■ PROBLEM DESCRIPTION
Although the data below holds other lines too, output only those from the line with "(* ===== verification/CronSchedule.v ===== *)" up to and including the line with "let y := int_or", exactly as they appear.

(Data excerpts)
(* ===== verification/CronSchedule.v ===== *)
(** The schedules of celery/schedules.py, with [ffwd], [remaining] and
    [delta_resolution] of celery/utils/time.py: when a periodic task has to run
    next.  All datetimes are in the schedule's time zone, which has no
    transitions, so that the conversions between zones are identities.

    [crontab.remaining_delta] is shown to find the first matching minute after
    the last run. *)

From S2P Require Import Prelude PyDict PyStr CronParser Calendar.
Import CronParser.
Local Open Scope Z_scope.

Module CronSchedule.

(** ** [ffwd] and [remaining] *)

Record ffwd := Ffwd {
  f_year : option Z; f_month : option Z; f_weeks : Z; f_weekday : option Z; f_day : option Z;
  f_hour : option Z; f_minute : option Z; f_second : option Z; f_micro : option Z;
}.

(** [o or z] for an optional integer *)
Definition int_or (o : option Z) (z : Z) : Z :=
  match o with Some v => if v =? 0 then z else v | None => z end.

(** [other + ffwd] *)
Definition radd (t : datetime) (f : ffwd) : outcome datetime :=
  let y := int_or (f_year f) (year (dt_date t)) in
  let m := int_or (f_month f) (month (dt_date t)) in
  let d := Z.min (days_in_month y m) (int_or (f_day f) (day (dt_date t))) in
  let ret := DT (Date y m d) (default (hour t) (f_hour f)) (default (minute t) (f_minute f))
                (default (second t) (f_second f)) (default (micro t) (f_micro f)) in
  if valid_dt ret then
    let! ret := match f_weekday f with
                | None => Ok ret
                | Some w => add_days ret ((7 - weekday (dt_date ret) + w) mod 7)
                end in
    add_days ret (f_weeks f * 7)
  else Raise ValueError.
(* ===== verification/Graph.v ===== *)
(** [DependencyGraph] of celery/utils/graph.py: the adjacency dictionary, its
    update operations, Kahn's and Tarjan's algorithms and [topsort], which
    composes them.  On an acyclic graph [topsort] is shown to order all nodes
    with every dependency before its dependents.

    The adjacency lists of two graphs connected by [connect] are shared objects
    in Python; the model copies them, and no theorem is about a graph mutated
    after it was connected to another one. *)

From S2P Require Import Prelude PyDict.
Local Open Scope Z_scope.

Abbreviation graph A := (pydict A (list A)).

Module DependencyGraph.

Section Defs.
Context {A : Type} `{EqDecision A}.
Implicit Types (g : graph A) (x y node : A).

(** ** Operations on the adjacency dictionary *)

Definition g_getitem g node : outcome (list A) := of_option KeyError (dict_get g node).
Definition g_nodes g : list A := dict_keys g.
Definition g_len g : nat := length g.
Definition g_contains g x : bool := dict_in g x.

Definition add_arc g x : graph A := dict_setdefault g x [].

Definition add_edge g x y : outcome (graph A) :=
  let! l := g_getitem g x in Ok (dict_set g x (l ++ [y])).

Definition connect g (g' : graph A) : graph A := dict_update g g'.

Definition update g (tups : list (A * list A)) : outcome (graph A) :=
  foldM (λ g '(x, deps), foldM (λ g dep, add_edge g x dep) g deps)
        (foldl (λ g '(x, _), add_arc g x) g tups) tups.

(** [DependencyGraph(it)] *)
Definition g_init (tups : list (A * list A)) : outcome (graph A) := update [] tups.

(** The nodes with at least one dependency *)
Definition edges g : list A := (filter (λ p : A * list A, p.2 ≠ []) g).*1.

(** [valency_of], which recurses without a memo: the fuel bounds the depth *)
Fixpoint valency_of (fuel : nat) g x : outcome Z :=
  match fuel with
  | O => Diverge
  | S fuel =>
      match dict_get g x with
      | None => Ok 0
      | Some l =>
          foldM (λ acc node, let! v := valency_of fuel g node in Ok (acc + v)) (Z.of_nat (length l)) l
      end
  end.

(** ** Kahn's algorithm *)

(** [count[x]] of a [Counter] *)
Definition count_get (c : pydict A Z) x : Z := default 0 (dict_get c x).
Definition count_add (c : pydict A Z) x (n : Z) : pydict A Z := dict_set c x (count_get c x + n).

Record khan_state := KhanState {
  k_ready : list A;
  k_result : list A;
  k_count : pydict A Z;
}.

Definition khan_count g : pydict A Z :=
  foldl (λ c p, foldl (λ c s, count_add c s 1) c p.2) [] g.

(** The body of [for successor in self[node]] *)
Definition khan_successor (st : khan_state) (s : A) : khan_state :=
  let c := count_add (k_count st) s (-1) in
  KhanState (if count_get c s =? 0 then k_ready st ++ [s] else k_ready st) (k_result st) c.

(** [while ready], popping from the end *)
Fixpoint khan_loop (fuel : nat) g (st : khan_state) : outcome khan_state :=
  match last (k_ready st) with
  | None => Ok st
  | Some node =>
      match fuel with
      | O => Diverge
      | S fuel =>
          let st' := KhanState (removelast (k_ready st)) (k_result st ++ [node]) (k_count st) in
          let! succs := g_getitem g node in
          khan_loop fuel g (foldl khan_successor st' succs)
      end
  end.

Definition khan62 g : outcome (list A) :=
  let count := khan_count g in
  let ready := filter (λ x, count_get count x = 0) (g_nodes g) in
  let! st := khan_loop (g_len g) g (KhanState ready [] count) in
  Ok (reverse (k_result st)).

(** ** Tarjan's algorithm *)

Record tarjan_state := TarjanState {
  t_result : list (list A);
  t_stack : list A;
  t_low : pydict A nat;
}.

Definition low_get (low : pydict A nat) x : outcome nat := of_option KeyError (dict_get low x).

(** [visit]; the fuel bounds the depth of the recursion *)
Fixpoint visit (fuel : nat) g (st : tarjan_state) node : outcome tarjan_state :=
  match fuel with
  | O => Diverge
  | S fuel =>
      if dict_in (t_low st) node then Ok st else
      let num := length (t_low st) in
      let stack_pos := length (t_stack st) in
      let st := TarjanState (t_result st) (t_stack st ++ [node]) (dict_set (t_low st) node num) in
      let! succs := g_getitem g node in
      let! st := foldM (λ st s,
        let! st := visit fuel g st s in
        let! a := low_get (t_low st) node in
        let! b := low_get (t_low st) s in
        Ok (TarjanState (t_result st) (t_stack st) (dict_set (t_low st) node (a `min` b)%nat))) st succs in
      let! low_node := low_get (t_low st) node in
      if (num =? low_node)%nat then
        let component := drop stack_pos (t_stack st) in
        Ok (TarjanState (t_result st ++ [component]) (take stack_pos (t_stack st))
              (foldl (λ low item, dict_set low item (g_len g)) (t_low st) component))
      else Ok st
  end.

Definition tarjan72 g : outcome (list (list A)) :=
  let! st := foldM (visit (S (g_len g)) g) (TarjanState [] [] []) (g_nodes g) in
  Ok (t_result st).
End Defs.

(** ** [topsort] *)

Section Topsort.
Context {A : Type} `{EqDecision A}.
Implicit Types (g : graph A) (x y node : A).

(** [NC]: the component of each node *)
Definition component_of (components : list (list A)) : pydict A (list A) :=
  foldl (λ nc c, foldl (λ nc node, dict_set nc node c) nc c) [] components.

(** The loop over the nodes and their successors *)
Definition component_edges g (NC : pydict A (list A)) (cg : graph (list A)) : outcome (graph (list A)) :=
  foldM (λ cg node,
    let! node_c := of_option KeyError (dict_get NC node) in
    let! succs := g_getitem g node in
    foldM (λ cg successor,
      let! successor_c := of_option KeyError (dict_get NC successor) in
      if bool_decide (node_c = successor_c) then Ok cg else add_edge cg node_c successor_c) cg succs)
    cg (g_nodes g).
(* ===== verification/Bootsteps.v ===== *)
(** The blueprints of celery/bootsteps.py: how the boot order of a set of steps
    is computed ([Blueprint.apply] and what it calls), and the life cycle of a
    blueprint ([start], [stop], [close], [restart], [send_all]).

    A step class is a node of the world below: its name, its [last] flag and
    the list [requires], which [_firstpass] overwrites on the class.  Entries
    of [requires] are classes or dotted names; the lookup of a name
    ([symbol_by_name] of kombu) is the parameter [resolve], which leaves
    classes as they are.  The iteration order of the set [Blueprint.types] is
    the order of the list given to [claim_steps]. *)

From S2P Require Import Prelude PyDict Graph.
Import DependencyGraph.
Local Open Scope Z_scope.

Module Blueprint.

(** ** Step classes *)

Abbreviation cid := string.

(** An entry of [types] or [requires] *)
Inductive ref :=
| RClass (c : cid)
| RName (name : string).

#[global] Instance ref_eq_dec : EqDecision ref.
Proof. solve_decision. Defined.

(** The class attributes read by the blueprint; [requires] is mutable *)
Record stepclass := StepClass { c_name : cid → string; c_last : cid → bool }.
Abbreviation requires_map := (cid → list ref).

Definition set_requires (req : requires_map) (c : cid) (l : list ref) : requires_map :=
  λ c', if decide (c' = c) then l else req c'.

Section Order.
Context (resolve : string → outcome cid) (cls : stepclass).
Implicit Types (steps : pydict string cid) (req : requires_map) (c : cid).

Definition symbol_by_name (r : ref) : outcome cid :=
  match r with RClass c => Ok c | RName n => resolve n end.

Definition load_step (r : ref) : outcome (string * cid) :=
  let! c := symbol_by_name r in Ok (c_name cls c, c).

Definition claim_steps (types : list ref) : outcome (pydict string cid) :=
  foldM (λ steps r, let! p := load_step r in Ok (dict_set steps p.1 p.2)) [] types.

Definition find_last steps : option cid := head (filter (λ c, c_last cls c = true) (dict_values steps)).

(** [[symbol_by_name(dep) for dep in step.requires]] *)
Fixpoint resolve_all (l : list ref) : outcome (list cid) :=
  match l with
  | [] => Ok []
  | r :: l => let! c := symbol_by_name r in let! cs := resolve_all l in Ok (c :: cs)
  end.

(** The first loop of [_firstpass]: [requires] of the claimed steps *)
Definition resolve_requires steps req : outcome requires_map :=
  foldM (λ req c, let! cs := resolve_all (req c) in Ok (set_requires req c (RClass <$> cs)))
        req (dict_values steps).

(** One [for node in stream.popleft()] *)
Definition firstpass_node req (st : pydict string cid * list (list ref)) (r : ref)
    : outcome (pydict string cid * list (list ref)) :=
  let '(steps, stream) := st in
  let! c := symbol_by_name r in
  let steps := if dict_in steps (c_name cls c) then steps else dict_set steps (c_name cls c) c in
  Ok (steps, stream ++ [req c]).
---
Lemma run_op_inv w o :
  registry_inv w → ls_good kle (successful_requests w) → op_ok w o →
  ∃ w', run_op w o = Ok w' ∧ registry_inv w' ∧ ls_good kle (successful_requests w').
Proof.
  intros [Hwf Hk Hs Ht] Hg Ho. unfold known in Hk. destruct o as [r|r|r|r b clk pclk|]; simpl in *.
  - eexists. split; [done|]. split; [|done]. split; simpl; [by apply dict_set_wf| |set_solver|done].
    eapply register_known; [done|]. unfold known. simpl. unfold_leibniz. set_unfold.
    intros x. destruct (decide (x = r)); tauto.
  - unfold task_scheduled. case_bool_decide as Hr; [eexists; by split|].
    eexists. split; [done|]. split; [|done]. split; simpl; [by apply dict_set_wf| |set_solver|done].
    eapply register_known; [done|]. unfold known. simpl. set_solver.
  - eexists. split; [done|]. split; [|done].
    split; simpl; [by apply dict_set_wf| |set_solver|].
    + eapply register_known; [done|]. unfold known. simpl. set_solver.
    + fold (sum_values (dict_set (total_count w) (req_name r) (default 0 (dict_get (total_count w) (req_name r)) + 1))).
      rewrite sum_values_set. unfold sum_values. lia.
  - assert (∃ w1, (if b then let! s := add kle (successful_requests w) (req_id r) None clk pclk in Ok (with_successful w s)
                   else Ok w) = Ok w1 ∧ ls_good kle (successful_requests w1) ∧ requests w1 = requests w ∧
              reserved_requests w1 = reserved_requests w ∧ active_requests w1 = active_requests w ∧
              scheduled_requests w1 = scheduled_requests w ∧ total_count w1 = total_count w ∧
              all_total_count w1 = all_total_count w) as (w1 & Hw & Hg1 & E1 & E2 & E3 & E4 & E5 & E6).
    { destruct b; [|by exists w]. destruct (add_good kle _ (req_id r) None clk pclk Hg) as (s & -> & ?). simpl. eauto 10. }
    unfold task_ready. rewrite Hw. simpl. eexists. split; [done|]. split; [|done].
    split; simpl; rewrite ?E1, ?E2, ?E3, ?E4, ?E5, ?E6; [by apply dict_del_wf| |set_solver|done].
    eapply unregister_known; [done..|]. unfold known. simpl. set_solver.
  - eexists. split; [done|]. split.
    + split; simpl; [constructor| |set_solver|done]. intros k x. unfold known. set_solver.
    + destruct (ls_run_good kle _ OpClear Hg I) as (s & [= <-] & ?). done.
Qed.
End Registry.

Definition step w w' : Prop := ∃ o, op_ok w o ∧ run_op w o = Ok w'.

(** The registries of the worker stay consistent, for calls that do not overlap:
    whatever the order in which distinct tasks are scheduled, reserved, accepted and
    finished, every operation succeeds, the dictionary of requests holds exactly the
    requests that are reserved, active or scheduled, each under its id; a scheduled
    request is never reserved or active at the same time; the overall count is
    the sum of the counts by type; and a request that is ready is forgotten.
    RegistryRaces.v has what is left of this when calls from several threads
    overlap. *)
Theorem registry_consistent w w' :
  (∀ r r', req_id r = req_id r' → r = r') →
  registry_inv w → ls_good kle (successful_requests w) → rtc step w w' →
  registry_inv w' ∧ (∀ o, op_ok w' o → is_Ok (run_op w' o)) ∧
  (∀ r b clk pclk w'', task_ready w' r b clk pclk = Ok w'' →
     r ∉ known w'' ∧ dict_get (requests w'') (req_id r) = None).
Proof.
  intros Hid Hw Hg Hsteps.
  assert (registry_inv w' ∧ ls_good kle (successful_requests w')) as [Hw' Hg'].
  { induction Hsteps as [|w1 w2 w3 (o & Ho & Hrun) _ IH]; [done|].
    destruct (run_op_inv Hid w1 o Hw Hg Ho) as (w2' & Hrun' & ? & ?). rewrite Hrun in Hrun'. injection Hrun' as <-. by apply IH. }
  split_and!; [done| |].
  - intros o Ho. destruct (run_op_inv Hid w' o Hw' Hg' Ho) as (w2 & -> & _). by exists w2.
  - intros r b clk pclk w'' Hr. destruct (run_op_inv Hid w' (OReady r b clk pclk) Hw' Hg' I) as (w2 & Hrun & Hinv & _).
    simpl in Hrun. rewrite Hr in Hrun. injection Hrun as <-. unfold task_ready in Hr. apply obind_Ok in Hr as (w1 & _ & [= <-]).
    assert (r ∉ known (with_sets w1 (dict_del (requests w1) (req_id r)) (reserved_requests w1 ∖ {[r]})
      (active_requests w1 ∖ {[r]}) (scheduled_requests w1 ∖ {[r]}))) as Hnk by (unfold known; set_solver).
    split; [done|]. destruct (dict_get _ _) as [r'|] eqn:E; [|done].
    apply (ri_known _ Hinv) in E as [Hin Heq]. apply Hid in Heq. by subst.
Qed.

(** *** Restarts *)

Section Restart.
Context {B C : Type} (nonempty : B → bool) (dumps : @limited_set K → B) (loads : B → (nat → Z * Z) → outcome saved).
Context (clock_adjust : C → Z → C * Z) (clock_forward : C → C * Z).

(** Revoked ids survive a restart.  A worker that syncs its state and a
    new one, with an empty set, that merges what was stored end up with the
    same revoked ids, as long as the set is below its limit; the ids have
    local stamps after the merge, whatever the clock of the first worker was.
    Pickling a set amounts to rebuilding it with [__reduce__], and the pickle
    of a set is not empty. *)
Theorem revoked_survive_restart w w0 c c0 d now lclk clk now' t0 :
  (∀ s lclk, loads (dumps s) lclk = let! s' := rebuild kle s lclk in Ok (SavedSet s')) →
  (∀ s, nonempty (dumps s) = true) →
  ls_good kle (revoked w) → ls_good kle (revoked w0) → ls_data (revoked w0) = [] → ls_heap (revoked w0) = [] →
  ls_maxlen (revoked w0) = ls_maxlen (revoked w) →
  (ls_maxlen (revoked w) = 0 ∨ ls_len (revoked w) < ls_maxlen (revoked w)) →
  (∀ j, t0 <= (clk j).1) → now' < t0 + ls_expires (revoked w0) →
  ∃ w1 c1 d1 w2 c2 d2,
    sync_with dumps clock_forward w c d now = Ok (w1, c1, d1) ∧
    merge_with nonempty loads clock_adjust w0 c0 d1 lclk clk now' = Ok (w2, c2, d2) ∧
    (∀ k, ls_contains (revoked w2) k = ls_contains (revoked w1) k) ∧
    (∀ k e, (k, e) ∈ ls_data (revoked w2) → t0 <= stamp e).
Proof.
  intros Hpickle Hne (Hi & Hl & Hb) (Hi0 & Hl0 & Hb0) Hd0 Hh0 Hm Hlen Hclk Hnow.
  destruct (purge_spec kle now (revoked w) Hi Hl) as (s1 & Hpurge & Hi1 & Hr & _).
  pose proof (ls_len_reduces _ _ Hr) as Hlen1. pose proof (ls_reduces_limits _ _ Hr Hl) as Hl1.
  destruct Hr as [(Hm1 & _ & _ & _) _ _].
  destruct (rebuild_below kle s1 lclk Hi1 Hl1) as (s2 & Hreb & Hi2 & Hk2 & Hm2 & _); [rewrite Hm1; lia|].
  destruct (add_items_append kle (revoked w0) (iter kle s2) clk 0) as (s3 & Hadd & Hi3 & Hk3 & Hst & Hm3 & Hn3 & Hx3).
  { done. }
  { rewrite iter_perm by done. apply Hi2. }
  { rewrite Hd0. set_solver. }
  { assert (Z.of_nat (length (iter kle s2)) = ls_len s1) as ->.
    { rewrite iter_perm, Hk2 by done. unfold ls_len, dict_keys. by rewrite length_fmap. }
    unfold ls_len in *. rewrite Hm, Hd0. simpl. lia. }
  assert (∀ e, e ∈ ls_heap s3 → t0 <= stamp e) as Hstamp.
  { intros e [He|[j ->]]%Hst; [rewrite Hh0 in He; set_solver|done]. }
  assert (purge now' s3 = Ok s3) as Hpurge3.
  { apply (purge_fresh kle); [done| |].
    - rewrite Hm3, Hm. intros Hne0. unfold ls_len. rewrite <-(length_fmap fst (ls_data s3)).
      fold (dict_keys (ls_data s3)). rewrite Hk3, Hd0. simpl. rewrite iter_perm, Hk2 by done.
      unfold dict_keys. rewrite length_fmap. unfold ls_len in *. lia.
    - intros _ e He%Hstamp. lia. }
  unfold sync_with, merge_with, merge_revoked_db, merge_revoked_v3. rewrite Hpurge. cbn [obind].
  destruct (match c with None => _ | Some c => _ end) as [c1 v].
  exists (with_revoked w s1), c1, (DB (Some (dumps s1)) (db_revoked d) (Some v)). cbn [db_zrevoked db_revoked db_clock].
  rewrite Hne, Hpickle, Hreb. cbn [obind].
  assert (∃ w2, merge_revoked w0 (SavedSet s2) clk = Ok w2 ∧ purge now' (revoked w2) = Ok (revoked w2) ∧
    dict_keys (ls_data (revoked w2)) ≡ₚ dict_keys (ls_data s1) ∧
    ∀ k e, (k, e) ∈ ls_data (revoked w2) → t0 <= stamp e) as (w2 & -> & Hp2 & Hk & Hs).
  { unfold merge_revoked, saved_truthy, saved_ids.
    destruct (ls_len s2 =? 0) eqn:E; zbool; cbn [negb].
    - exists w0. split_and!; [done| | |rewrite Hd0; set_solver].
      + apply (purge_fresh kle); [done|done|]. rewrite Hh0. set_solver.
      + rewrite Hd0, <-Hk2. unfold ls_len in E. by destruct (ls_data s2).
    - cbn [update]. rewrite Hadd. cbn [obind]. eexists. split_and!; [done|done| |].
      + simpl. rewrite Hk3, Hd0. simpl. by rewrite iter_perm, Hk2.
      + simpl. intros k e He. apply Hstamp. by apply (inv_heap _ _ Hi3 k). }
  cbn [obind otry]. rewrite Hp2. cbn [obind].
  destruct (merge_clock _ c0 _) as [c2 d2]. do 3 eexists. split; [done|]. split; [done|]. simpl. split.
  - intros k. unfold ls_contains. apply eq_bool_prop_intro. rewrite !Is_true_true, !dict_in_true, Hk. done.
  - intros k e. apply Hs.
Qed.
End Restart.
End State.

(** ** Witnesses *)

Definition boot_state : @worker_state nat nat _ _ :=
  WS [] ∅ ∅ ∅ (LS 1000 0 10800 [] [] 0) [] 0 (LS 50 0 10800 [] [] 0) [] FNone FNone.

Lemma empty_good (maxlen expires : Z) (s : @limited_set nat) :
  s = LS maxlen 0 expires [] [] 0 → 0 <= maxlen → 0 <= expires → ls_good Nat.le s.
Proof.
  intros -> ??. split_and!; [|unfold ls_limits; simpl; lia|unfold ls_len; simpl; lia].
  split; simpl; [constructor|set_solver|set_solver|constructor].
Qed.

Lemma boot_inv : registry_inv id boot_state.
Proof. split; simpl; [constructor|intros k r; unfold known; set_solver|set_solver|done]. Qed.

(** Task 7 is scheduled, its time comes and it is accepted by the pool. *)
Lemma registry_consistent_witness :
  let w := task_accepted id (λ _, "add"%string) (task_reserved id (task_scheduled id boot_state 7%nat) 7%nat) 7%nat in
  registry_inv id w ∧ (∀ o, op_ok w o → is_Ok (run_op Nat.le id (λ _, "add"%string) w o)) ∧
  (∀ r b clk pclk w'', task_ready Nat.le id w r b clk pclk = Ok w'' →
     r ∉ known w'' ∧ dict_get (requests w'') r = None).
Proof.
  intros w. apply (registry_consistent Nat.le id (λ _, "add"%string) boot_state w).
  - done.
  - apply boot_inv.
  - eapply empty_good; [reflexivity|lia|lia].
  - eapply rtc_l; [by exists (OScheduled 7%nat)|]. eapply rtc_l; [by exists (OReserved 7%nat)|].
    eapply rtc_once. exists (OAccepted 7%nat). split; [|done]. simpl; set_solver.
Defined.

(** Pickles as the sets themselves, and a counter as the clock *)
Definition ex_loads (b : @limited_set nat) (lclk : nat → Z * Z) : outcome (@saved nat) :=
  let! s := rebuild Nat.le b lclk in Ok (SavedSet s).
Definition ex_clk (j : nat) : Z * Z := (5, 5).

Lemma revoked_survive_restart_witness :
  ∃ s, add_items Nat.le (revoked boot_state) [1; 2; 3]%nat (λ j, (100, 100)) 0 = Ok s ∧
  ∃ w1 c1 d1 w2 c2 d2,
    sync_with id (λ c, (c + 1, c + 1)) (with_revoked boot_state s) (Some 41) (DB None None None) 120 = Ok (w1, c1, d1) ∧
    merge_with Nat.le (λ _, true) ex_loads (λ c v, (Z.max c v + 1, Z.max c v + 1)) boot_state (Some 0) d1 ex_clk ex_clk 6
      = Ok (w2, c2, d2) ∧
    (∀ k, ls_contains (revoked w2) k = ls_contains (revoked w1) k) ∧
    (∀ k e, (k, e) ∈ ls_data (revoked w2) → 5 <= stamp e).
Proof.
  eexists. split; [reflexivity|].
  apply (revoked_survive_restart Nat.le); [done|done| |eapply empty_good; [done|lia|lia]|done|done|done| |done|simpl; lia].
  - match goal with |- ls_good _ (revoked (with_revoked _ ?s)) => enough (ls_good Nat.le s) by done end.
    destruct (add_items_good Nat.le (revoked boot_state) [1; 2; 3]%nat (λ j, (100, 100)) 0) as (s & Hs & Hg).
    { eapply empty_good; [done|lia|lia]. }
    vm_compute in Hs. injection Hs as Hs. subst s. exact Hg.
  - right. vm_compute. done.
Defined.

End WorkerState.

■ EXERCISE OUTPUT
(* ===== verification/CronSchedule.v ===== *)
(** The schedules of celery/schedules.py, with [ffwd], [remaining] and
    [delta_resolution] of celery/utils/time.py: when a periodic task has to run
    next.  All datetimes are in the schedule's time zone, which has no
    transitions, so that the conversions between zones are identities.

    [crontab.remaining_delta] is shown to find the first matching minute after
    the last run. *)

From S2P Require Import Prelude PyDict PyStr CronParser Calendar.
Import CronParser.
Local Open Scope Z_scope.

Module CronSchedule.

(** ** [ffwd] and [remaining] *)

Record ffwd := Ffwd {
  f_year : option Z; f_month : option Z; f_weeks : Z; f_weekday : option Z; f_day : option Z;
  f_hour : option Z; f_minute : option Z; f_second : option Z; f_micro : option Z;
}.

(** [o or z] for an optional integer *)
Definition int_or (o : option Z) (z : Z) : Z :=
  match o with Some v => if v =? 0 then z else v | None => z end.

(** [other + ffwd] *)
Definition radd (t : datetime) (f : ffwd) : outcome datetime :=
  let y := int_or (f_year f) (year (dt_date t)) in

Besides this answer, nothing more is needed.